We know things have gone wrong. We know isolation and fear. We know hierarchies and warfare. The gods of production, once born, require blood sacrifice. Ours and theirs. Individuals and whole ecosystems. It is about inputs and outputs, that stupid economy we hear so much about.
Reality is a horrible story.
It doesn't work for us. It doesn't fill the ranks or the factories. It isn't standing guard. It isn't keeping us going to work, going to war, and going to the frontlines.
So this isn't the story we tell. Religion is.
Gods can ask all the things of us that politicians can only allude to. They only need to call upon the divine to clamp down the fate of their systems with our own. Our stories are turned against us. Our need for community and place are turned against us. It starts out almost imperceptibly, arising with storehouses and gardens, but as societies and, ultimately, civilizations, rise, our stories become weapons for expanding empires.
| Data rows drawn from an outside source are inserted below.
(** * ScriptedRotation: a rotation model implemented by a Lua script

    Shallow embedding of [src/celephem/scriptrotation.cpp] together with the
    part of the embedded Lua C API that file calls.

    - A C++ [double] is a primitive binary64 [float]; [==], [!=], [<] and [-]
      are the IEEE operations ([NaN] compares unequal to everything).
    - The Lua engine is a record holding the C stack, the global table and
      the table store.  Script functions are opaque: what a call does is
      given by a [Runtime], the interpretation of the loaded scripts.
    - The methods thread the process state ([World]) with a small state
      monad, one bind per statement of the source.
    - A [std::string] handed to the Lua API through [c_str()] reaches it as
      a C string, cut at its first NUL. *)

From Stdlib Require Import Floats ZArith.
From stdpp Require Import gmap strings list pretty.

Local Open Scope string_scope.
Local Open Scope Z_scope.

(** ** The embedded engine *)

Module Lua.

Abbreviation tableref := positive.
Abbreviation funref := positive.

(** Lua values.  Tables and functions are references. *)
Inductive value :=
| VNil
| VBoolean (b : bool)
| VNumber (n : float)
| VString (s : string)
| VTable (t : tableref)
| VFunction (f : funref)
| VUserdata (u : positive).
(** X14: the endpoint answers with a response or with status 500, nothing
    else.  It answers with a response only when the request holds a
    non-empty list ["participants"] whose first ten items are objects and
    the content renders; for such a request the answer is the response when
    the content renders and status 500 when it does not.  So a request
    without participants, or with an empty list, is answered with status
    500: the five default entries that the handler provides for this case
    are never returned. *)
Theorem api_race_needs_object_participants (request : gmap string Api.json) :
  ((exists c, Api.simulate_race request = Api.JSONResponse c)
   \/ Api.simulate_race request = Api.HTTPException 500)
  /\ (forall c,
        Api.simulate_race request = Api.JSONResponse c ->
        Api.renders c = true
        /\ exists l,
             request !! "participants" = Some (Api.Array l)
             /\ l <> []
             /\ Forall (fun p => exists d, p = Api.Object d) (take 10 l))
  /\ (forall l,
        request !! "participants" = Some (Api.Array l) ->
        l <> [] ->
        Forall (fun p => exists d, p = Api.Object d) (take 10 l) ->
        exists results,
          Api.results_of (Api.Array l) = Some results
          /\ Api.simulate_race request
             = if Api.renders
                    (Api.mk_content
                       (default (Api.Int 1) (request !! "race_id"))
                       (default (Api.Str "dry")
                          (request !! "weather_conditions"))
                       results "completed")
               then Api.JSONResponse
                      (Api.mk_content
                         (default (Api.Int 1) (request !! "race_id"))
                         (default (Api.Str "dry")
                            (request !! "weather_conditions"))
                         results "completed")
               else Api.HTTPException 500)
  /\ ((forall v, request !! "participants" = Some v -> Api.truthy v = false) ->
      Api.simulate_race request = Api.HTTPException 500).
Proof.
  pose proof (results_of_is_Some
                (default (Api.Array []) (request !! "participants"))) as Hiff.
  unfold Api.simulate_race.
  destruct (Api.results_of (default (Api.Array []) (request !! "participants")))
    as [results |] eqn:Hresults.
  - destruct (proj1 Hiff (mk_is_Some _ _ eq_refl)) as (l & Hl & Hne & Hall).
    assert (Hget : request !! "participants" = Some (Api.Array l)).
    { destruct (request !! "participants") as [v |]; cbn in Hl; [by subst |].
      injection Hl as <-. done. }
    rewrite Hl in Hresults. cbn zeta.
    split; [| split; [| split]].
    + destruct (Api.renders _); [left; by eexists | by right].
    + intros c Hc. destruct (Api.renders _) eqn:Hrenders; [| done].
      injection Hc as <-. split; [done |]. by exists l.
    + intros l' Hget' _ _. rewrite Hget in Hget'. injection Hget' as <-.
      by exists results.
    + intros Hfalsy. specialize (Hfalsy _ Hget). by destruct l.
  - split; [by right |]. split; [done |]. split; [| done].
    intros l Hget Hne Hall. rewrite Hget in Hiff. cbn in Hiff.
    destruct (proj2 Hiff) as [x Hx]; [by exists l |].
    rewrite Hget in Hresults. cbn in Hresults. congruence.
Qed.

(** X15: what a response holds.  At most ten results, one per participant
    among the first ten, in their order; the i-th (from 0) has position
    i + 1 and 25 - 2i points, which is at least 7, and only the first one has
    the fastest lap; its driver and team ids are those of the participant,
    or the index i where the participant has none.  The race id and the
    weather are those of the request, or 1 and [dry]. *)
Theorem api_race_results_shape (request : gmap string Api.json)
    (c : Api.content) :
  Api.simulate_race request = Api.JSONResponse c ->
  exists l,
    request !! "participants" = Some (Api.Array l)
    /\ length (Api.results c) = Nat.min (length l) 10
    /\ (1 <= length (Api.results c))%nat
    /\ Api.race_id c = default (Api.Int 1) (request !! "race_id")
    /\ Api.weather c
       = default (Api.Str "dry") (request !! "weather_conditions")
    /\ Api.simulation_status c = "completed"
    /\ forall (i : nat) (e : Api.entry),
         Api.results c !! i = Some e ->
         Api.position e = Z.of_nat i + 1
         /\ Api.points e = 25 - 2 * Z.of_nat i
         /\ 7 <= Api.points e
         /\ (Api.fastest_lap e = true <-> i = 0%nat)
         /\ exists d,
              l !! i = Some (Api.Object d)
              /\ Api.driver_id e
                 = default (Api.Int (Z.of_nat i)) (d !! "driver_id")
              /\ Api.team_id e
                 = default (Api.Int (Z.of_nat i)) (d !! "team_id").
Proof.
  unfold Api.simulate_race.
  pose proof (results_of_is_Some
                (default (Api.Array []) (request !! "participants"))) as Hiff.
  destruct (Api.results_of (default (Api.Array []) (request !! "participants")))
    as [results |] eqn:Hresults; [| done].
  cbn zeta. destruct (Api.renders _); [| done].
  intros [= <-]. cbn [Api.results Api.race_id Api.weather Api.simulation_status].
  destruct (proj1 Hiff (mk_is_Some _ _ eq_refl)) as (l & Hl & Hne & Hall).
  assert (Hget : request !! "participants" = Some (Api.Array l)).
  { destruct (request !! "participants") as [v |]; cbn in Hl; [by subst |].
    injection Hl as <-. done. }
  exists l. split; [done |].
  rewrite Hl in Hresults. unfold Api.results_of, Api.iterated in Hresults.
  assert (Htruthy : Api.truthy (Api.Array l) = true) by (by destruct l).
  rewrite Htruthy in Hresults. cbn [mbind option_bind] in Hresults.
  apply mapM_Some in Hresults.
  assert (Hlen : length results = Nat.min (length l) 10).
  { apply Forall2_length in Hresults.
    rewrite enumerate_from_length, length_take in Hresults. lia. }
  split; [done |]. split.
  { rewrite Hlen. destruct l; [done |]. cbn. lia. }
  split; [done |]. split; [done |]. split; [done |].
  intros i e Hi.
  destruct (Forall2_lookup_r _ _ _ _ _ Hresults Hi) as ([j p] & Hp & He).
  rewrite enumerate_from_lookup in Hp.
  destruct (take 10 l !! i) as [p' |] eqn:Htake; [| done].
  cbn in Hp. injection Hp as <- <-.
  apply lookup_lt_Some in Hi as Hlt.
  assert (Hi10 : (i < 10)%nat) by lia.
  rewrite lookup_take_lt in Htake by done.
  cbn in He. destruct p' as [| | | | | | d]; try done.
  injection He as <-. cbn.
  split; [lia |]. split; [lia |]. split; [lia |]. split.
  - rewrite Z.eqb_eq. lia.
  - by exists d.
Qed.

End Endpoint.

Lemma api_race_results_shape_witness :
  exists c l,
    Api.simulate_race (R := renders_everything) sample_request
    = Api.JSONResponse c
    /\ sample_request !! "participants" = Some (Api.Array l)
    /\ length l = 12%nat
    /\ length (Api.results c) = 10%nat.
Proof.
  assert (Hrun : exists c,
            Api.simulate_race (R := renders_everything) sample_request
            = Api.JSONResponse c).
  { vm_compute. by eexists. }
  destruct Hrun as [c Hrun].
  destruct (api_race_results_shape (R := renders_everything) sample_request c
              Hrun) as (l & Hget & Hlen & _).
  exists c, l. split; [exact Hrun |]. split; [exact Hget |].
  assert (Hl : length l = 12%nat).
  { assert (Hsample : sample_request !! "participants"
                      = Some (Api.Array
                                (sample_participant 1 :: Api.Object ∅
                                 :: (sample_participant <$> seqZ 3 10))))
      by (vm_compute; reflexivity).
    rewrite Hsample in Hget. injection Hget as <-. reflexivity. }
  split; [exact Hl |]. rewrite Hlen, Hl. reflexivity.
Defined.

(** ** The race state *)

Lemma elem_of_first_occurrences (l : list Z) (k : Z) :
  k ∈ first_occurrences l <-> k ∈ l.
Proof.
  unfold first_occurrences.
  assert (H : forall seen,
            k ∈ foldl (fun seen x =>
                         if bool_decide (x ∈ seen) then seen else seen ++ [x])
                  seen l
            <-> k ∈ seen \/ k ∈ l).
  { induction l as [| x l IH]; intros seen; cbn.
    - split; [by left | by intros [? | ?%elem_of_nil]].
    - rewrite IH, elem_of_cons. destruct (bool_decide (x ∈ seen)) eqn:Hx.
      + apply bool_decide_eq_true in Hx. split; [tauto |].
        intros [? | [-> | ?]]; tauto.
      + rewrite elem_of_app, list_elem_of_singleton. tauto. }
  rewrite H. split; [by intros [?%elem_of_nil | ?] | by right].
Qed.

Section RaceStateTables.
Context {RS : RandomSource}.

Lemma performance_loop_values (context : SimulationContext.t)
    (drivers : list Driver.t) (car form car' form' : pydict Q)
    (rng rng' : RandomState) :
  performance_loop context drivers car form rng = (car', form', rng') ->
  Forall (fun kv => (kv.2 <= 1)%Q) car ->
  Forall (fun kv => (0.1 <= kv.2 <= 1)%Q) form ->
  Forall (fun kv => (kv.2 <= 1)%Q) car'
  /\ Forall (fun kv => (0.1 <= kv.2 <= 1)%Q) form'.
Proof.
  revert car form rng.
  induction drivers as [| driver rest IH]; intros car form rng.
  - cbn. by intros [= <- <- <-].
  - cbn [performance_loop].
    destruct (get_team context driver) as [team |]; [| apply IH].
    pose proof (clamp_range 0.1 1.0
                  ((Driver.skill driver + Driver.consistency driver
                    + Driver.racecraft driver) / 3.0
                   + (normal 0 0.05 rng).1)) as Hclamp.
    unfold _calculate_driver_form.
    destruct (normal 0 0.05 rng) as [form_variation rng1].
    intros H Hcar Hform. apply IH in H; [done | |].
    + apply dict_set_Forall; [done |]. cbn. apply team_performance_le_1.
    + apply dict_set_Forall; [done |]. cbn. cbn in Hclamp.
      assert (0.1 <= 1.0)%Q by lra. specialize (Hclamp H0). lra.
Qed.

(** X16: the race state that [_initialize_race_state] builds.  Its three
    tables have the same keys, the ids of the drivers whose team resolves:
    a driver without team has no entry in any of them.  Every car
    performance is at most 1 and every form lies in [0.1, 1], whatever the
    attributes of the drivers and the budgets of the teams are. *)
Theorem race_state_tables (context : SimulationContext.t) (rng : RandomState) :
  dict_keys (RaceState.car_performance (_initialize_race_state context rng).1)
  = dict_keys (RaceState.driver_form (_initialize_race_state context rng).1)
  /\ (forall k,
        k ∈ dict_keys (RaceState.car_performance
                         (_initialize_race_state context rng).1)
        <-> exists driver team,
              driver ∈ SimulationContext.drivers context
              /\ Driver.id driver = k
              /\ get_team context driver = Some team)
  /\ (forall k,
        k ∈ dict_keys (RaceState.grid_positions
                         (_initialize_race_state context rng).1)
        <-> k ∈ dict_keys (RaceState.car_performance
                             (_initialize_race_state context rng).1))
  /\ (forall k v,
        dict_get (RaceState.car_performance
                    (_initialize_race_state context rng).1) k = Some v ->
        (v <= 1)%Q)
  /\ (forall k v,
        dict_get (RaceState.driver_form
                    (_initialize_race_state context rng).1) k = Some v ->
        (0.1 <= v <= 1)%Q).
Proof.
  destruct (initialize_race_state_keys context rng) as [Heq Hin].
  assert (Heligible : forall k,
            k ∈ (Driver.id
                   <$> filter (eligible context)
                         (SimulationContext.drivers context))
            <-> exists driver team,
                  driver ∈ SimulationContext.drivers context
                  /\ Driver.id driver = k
                  /\ get_team context driver = Some team).
  { intros k. rewrite list_elem_of_fmap. split.
    - intros (driver & -> & [Hel Hd]%list_elem_of_filter).
      unfold eligible in Hel.
      destruct (get_team context driver) as [team |] eqn:Hteam; [| done].
      by exists driver, team.
    - intros (driver & team & Hd & <- & Hteam). exists driver.
      split; [done |]. apply list_elem_of_filter. split; [| done].
      unfold eligible. by rewrite Hteam. }
  split; [done |]. split.
  { intros k. by rewrite Hin, Heligible. }
  split.
  { intros k. rewrite Hin, initialize_race_state_grid.
    assert (Hnd : NoDup (dict_keys (qualifying_times_of context))).
    { apply qualifying_times_loop_NoDup. constructor. }
    destruct (grid_of_positions _ Hnd) as [Hperm _]. rewrite Hperm.
    unfold qualifying_times_of. rewrite qualifying_times_loop_keys.
    apply elem_of_first_occurrences. }
  unfold _initialize_race_state.
  destruct (performance_loop context (SimulationContext.drivers context)
              [] [] rng) as [[car form] rng'] eqn:Hloop.
  apply performance_loop_values in Hloop as [Hcar Hform]; [| done | done].
  cbn. rewrite Forall_forall in Hcar, Hform. split.
  - intros k v Hv%dict_get_Some_elem. apply (Hcar _ Hv).
  - intros k v Hv%dict_get_Some_elem. apply (Hform _ Hv).
Qed.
Taken in minutiae, the patterns can become clearer. However, there is no greater confrontation of worlds than the frontiers of civilization. Places where the stories we are told become the primary means of clearing the path for extraction. First in justifying the expansion, then in the decimation that follows in that wake. There is no greater and plainer view of the impacts of civilization than conquest of missionaries.
Here, the hubris and outright disdain for any other story are laid bare. And they are nothing short of genocidal.
The story of missionaries is that we have attained the light of a distant god. We have been anointed in his blood to secure his kingdom, alongside developers and conquerors. That's always been the story. Missionaries consider themselves agents of salvage missions for an inevitable takeover. Already doomed to hell, there is no worse outcome. And no better outcome than salvation.
That has only ever meant one thing: decimation.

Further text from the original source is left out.